DESCRIPTION OF THE TASK ->
With nothing added or dropped, copy the data that follows exactly.

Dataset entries
(** * LeadsManager: grid model, selection, scoring engine and sheet registry

    A shallow embedding of the state-changing code of the LeadsManager
    React application (DataTable.tsx, LeadScoringModal.tsx, App.tsx, and
    the editors and dialogs that call them: SortableColumn.tsx,
    SheetTab.tsx, ImportModal.tsx), the properties of its specification
    and further properties of the code.

    Conventions of the embedding.
    - A JavaScript [string] is a [string] of the Standard Library: one
      [ascii] per UTF-16 code unit, so the text covered is the one whose
      code units are below 256.
    - A JavaScript array is a [list]; an object used as a dictionary is a
      [gmap] keyed by strings, which holds its own entries: a read by
      key that finds none goes on to [Object.prototype] ([JS.get]), and
      an assignment under [__proto__] stores nothing ([JS.put]); a
      [Set<number>] is a [gset nat].
    - React state is passed explicitly.  An event handler is a function
      from the rendered view to the batch of state updates it requests;
      [commit] applies the batch and then runs the effects whose
      dependencies changed. *)

From Stdlib Require Import ZArith QArith Qround Lia List Ascii String Bool.
From Stdlib Require Import DecimalString DecimalZ DecimalNat.
From Stdlib Require Import Permutation Sorted.
From Stdlib Require Import PrimFloat Uint63.
From stdpp Require Import gmap strings list.

Local Open Scope string_scope.
Local Open Scope Z_scope.
Local Open Scope nat_scope.
Local Open Scope list_scope.

Local Abbreviation length := List.length.

(** ** JavaScript built-ins used by the handlers *)

Module JS.

(** [WhiteSpace] and [LineTerminator] code units below 256: TAB, LF, VT,
    FF, CR, SP and NBSP. *)
Definition isWhiteSpace (c : ascii) : bool :=
  let n := nat_of_ascii c in
  (n =? 9) || (n =? 10) || (n =? 11) || (n =? 12) || (n =? 13)
  || (n =? 32) || (n =? 160).

Fixpoint trimStart (s : string) : string :=
  match s with
  | EmptyString => EmptyString
  | String c s' => if isWhiteSpace c then trimStart s' else s
  end.

Fixpoint trimEnd (s : string) : string :=
  match s with
  | EmptyString => EmptyString
  | String c s' =>
      match trimEnd s' with
      | EmptyString => if isWhiteSpace c then EmptyString else String c EmptyString
      | t => String c t
      end
  end.

(** [String.prototype.trim]. *)
Definition trim (s : string) : string := trimEnd (trimStart s).

(** Truthiness of a string: every string but the empty one. *)
Definition truthy (s : string) : bool :=
  match s with EmptyString => false | _ => true end.

(** [v && v.trim()] as a condition, for [v] an array element that may be
    [undefined] ([None]). *)
Definition nonBlank (v : option string) : bool :=
  match v with
  | None => false
  | Some s => truthy s && truthy (trim s)
  end.

(** [array.filter((x, index) => p x index)]. *)
Fixpoint filteri_from {A} (p : A -> nat -> bool) (i : nat) (l : list A) : list A :=
  match l with
  | [] => []
  | x :: l' =>
      if p x i then x :: filteri_from p (S i) l' else filteri_from p (S i) l'
  end.

Definition filteri {A} (p : A -> nat -> bool) (l : list A) : list A :=
  filteri_from p 0 l.

(** [array.splice(start, 0, x)] for a non-negative [start]: the start is
    clamped to the length. *)
Definition splice_insert {A} (start : nat) (x : A) (l : list A) : list A :=
  take start l ++ x :: drop start l.

(** [array[i] = x] on a copy.  Inside the array the element is replaced,
    at [i = length] the array grows by one, and beyond that JavaScript
    leaves holes ([undefined]), which a list of [A] cannot hold:
    [None]. *)
Definition assign {A} (l : list A) (i : nat) (x : A) : option (list A) :=
  if i <? length l then Some (<[i:=x]> l)
  else if i =? length l then Some (l ++ [x])
  else None.

(** [array.findIndex(p)] and [array.indexOf(x)]: [-1] when absent. *)
Fixpoint findIndex_from {A} (p : A -> bool) (i : Z) (l : list A) : Z :=
  match l with
  | [] => (-1)%Z
  | x :: l' => if p x then i else findIndex_from p (i + 1)%Z l'
  end.

Definition findIndex {A} (p : A -> bool) (l : list A) : Z :=
  findIndex_from p 0%Z l.

Definition indexOf (l : list string) (x : string) : Z :=
  findIndex (String.eqb x) l.

(** The normalisation of a relative start index by [splice]. *)
Definition relativeStart (len : nat) (start : Z) : nat :=
  if (start <? 0)%Z then Z.to_nat (Z.max (Z.of_nat len + start) 0)
  else Nat.min (Z.to_nat start) len.

(** [array.forEach((x, index) => ...)] for a callback that updates an
    accumulator captured from the enclosing scope. *)
Fixpoint forEachi_from {A T} (f : T -> A -> nat -> T) (i : nat) (l : list A) (s : T) : T :=
  match l with
  | [] => s
  | x :: l' => forEachi_from f (S i) l' (f s x i)
  end.

Definition forEachi {A T} (f : T -> A -> nat -> T) (l : list A) (s : T) : T :=
  forEachi_from f 0 l s.

(** *** Numbers

    The numbers of the scoring engine and of the sheet ids are integers
    far below 2^53 and quotients of such integers by 100, and [NaN]
    where a score is computed from a value that is no number.  They are
    embedded as [Z] and [Q] with exact arithmetic: [Math.floor(100 / n)]
    is [100 / n] in [Z], and with integer weights the sum a score rounds
    is, times 100, an integer, far from a rounding boundary of
    [Math.round].  The score is written once, over an [arithmetic], and
    can be run in binary64 too. *)

(** [x || d] for a number [x] that may be [undefined]: [0] is falsy. *)
Definition orNum (x : option Z) (d : Z) : Z :=
  match x with
  | Some 0%Z | None => d
  | Some n => n
  end.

EXERCISE RESPONSE ->
(** * LeadsManager: grid model, selection, scoring engine and sheet registry

    A shallow embedding of the state-changing code of the LeadsManager
    React application (DataTable.tsx, LeadScoringModal.tsx, App.tsx, and
    the editors and dialogs that call them: SortableColumn.tsx,
    SheetTab.tsx, ImportModal.tsx), the properties of its specification
    and further properties of the code.

    Conventions of the embedding.
    - A JavaScript [string] is a [string] of the Standard Library: one
      [ascii] per UTF-16 code unit, so the text covered is the one whose
      code units are below 256.
    - A JavaScript array is a [list]; an object used as a dictionary is a
      [gmap] keyed by strings, which holds its own entries: a read by
      key that finds none goes on to [Object.prototype] ([JS.get]), and
      an assignment under [__proto__] stores nothing ([JS.put]); a
      [Set<number>] is a [gset nat].
    - React state is passed explicitly.  An event handler is a function
      from the rendered view to the batch of state updates it requests;
      [commit] applies the batch and then runs the effects whose
      dependencies changed. *)

From Stdlib Require Import ZArith QArith Qround Lia List Ascii String Bool.
From Stdlib Require Import DecimalString DecimalZ DecimalNat.
From Stdlib Require Import Permutation Sorted.
From Stdlib Require Import PrimFloat Uint63.
From stdpp Require Import gmap strings list.

Local Open Scope string_scope.
Local Open Scope Z_scope.
Local Open Scope nat_scope.
Local Open Scope list_scope.

Local Abbreviation length := List.length.

(** ** JavaScript built-ins used by the handlers *)

Module JS.

(** [WhiteSpace] and [LineTerminator] code units below 256: TAB, LF, VT,
    FF, CR, SP and NBSP. *)
Definition isWhiteSpace (c : ascii) : bool :=
  let n := nat_of_ascii c in
  (n =? 9) || (n =? 10) || (n =? 11) || (n =? 12) || (n =? 13)
  || (n =? 32) || (n =? 160).

Fixpoint trimStart (s : string) : string :=
  match s with
  | EmptyString => EmptyString
  | String c s' => if isWhiteSpace c then trimStart s' else s
  end.

Fixpoint trimEnd (s : string) : string :=
  match s with
  | EmptyString => EmptyString
  | String c s' =>
      match trimEnd s' with
      | EmptyString => if isWhiteSpace c then EmptyString else String c EmptyString
      | t => String c t
      end
  end.

(** [String.prototype.trim]. *)
Definition trim (s : string) : string := trimEnd (trimStart s).

(** Truthiness of a string: every string but the empty one. *)
Definition truthy (s : string) : bool :=
  match s with EmptyString => false | _ => true end.

(** [v && v.trim()] as a condition, for [v] an array element that may be
    [undefined] ([None]). *)
Definition nonBlank (v : option string) : bool :=
  match v with
  | None => false
  | Some s => truthy s && truthy (trim s)
  end.

(** [array.filter((x, index) => p x index)]. *)
Fixpoint filteri_from {A} (p : A -> nat -> bool) (i : nat) (l : list A) : list A :=
  match l with
  | [] => []
  | x :: l' =>
      if p x i then x :: filteri_from p (S i) l' else filteri_from p (S i) l'
  end.

Definition filteri {A} (p : A -> nat -> bool) (l : list A) : list A :=
  filteri_from p 0 l.

(** [array.splice(start, 0, x)] for a non-negative [start]: the start is
    clamped to the length. *)
Definition splice_insert {A} (start : nat) (x : A) (l : list A) : list A :=
  take start l ++ x :: drop start l.

(** [array[i] = x] on a copy.  Inside the array the element is replaced,
    at [i = length] the array grows by one, and beyond that JavaScript
    leaves holes ([undefined]), which a list of [A] cannot hold:
    [None]. *)
Definition assign {A} (l : list A) (i : nat) (x : A) : option (list A) :=
  if i <? length l then Some (<[i:=x]> l)
  else if i =? length l then Some (l ++ [x])
  else None.

(** [array.findIndex(p)] and [array.indexOf(x)]: [-1] when absent. *)
Fixpoint findIndex_from {A} (p : A -> bool) (i : Z) (l : list A) : Z :=
  match l with
  | [] => (-1)%Z
  | x :: l' => if p x then i else findIndex_from p (i + 1)%Z l'
  end.

Definition findIndex {A} (p : A -> bool) (l : list A) : Z :=
  findIndex_from p 0%Z l.

Definition indexOf (l : list string) (x : string) : Z :=
  findIndex (String.eqb x) l.

(** The normalisation of a relative start index by [splice]. *)
Definition relativeStart (len : nat) (start : Z) : nat :=
  if (start <? 0)%Z then Z.to_nat (Z.max (Z.of_nat len + start) 0)
  else Nat.min (Z.to_nat start) len.

(** [array.forEach((x, index) => ...)] for a callback that updates an
    accumulator captured from the enclosing scope. *)
Fixpoint forEachi_from {A T} (f : T -> A -> nat -> T) (i : nat) (l : list A) (s : T) : T :=
  match l with
  | [] => s
  | x :: l' => forEachi_from f (S i) l' (f s x i)
  end.

Definition forEachi {A T} (f : T -> A -> nat -> T) (l : list A) (s : T) : T :=
  forEachi_from f 0 l s.

(** *** Numbers

    The numbers of the scoring engine and of the sheet ids are integers
    far below 2^53 and quotients of such integers by 100, and [NaN]
    where a score is computed from a value that is no number.  They are
    embedded as [Z] and [Q] with exact arithmetic: [Math.floor(100 / n)]
    is [100 / n] in [Z], and with integer weights the sum a score rounds
    is, times 100, an integer, far from a rounding boundary of
    [Math.round].  The score is written once, over an [arithmetic], and
    can be run in binary64 too. *)

(** [x || d] for a number [x] that may be [undefined]: [0] is falsy. *)
Definition orNum (x : option Z) (d : Z) : Z :=
  match x with
  | Some 0%Z | None => d
  | Some n => n
  end.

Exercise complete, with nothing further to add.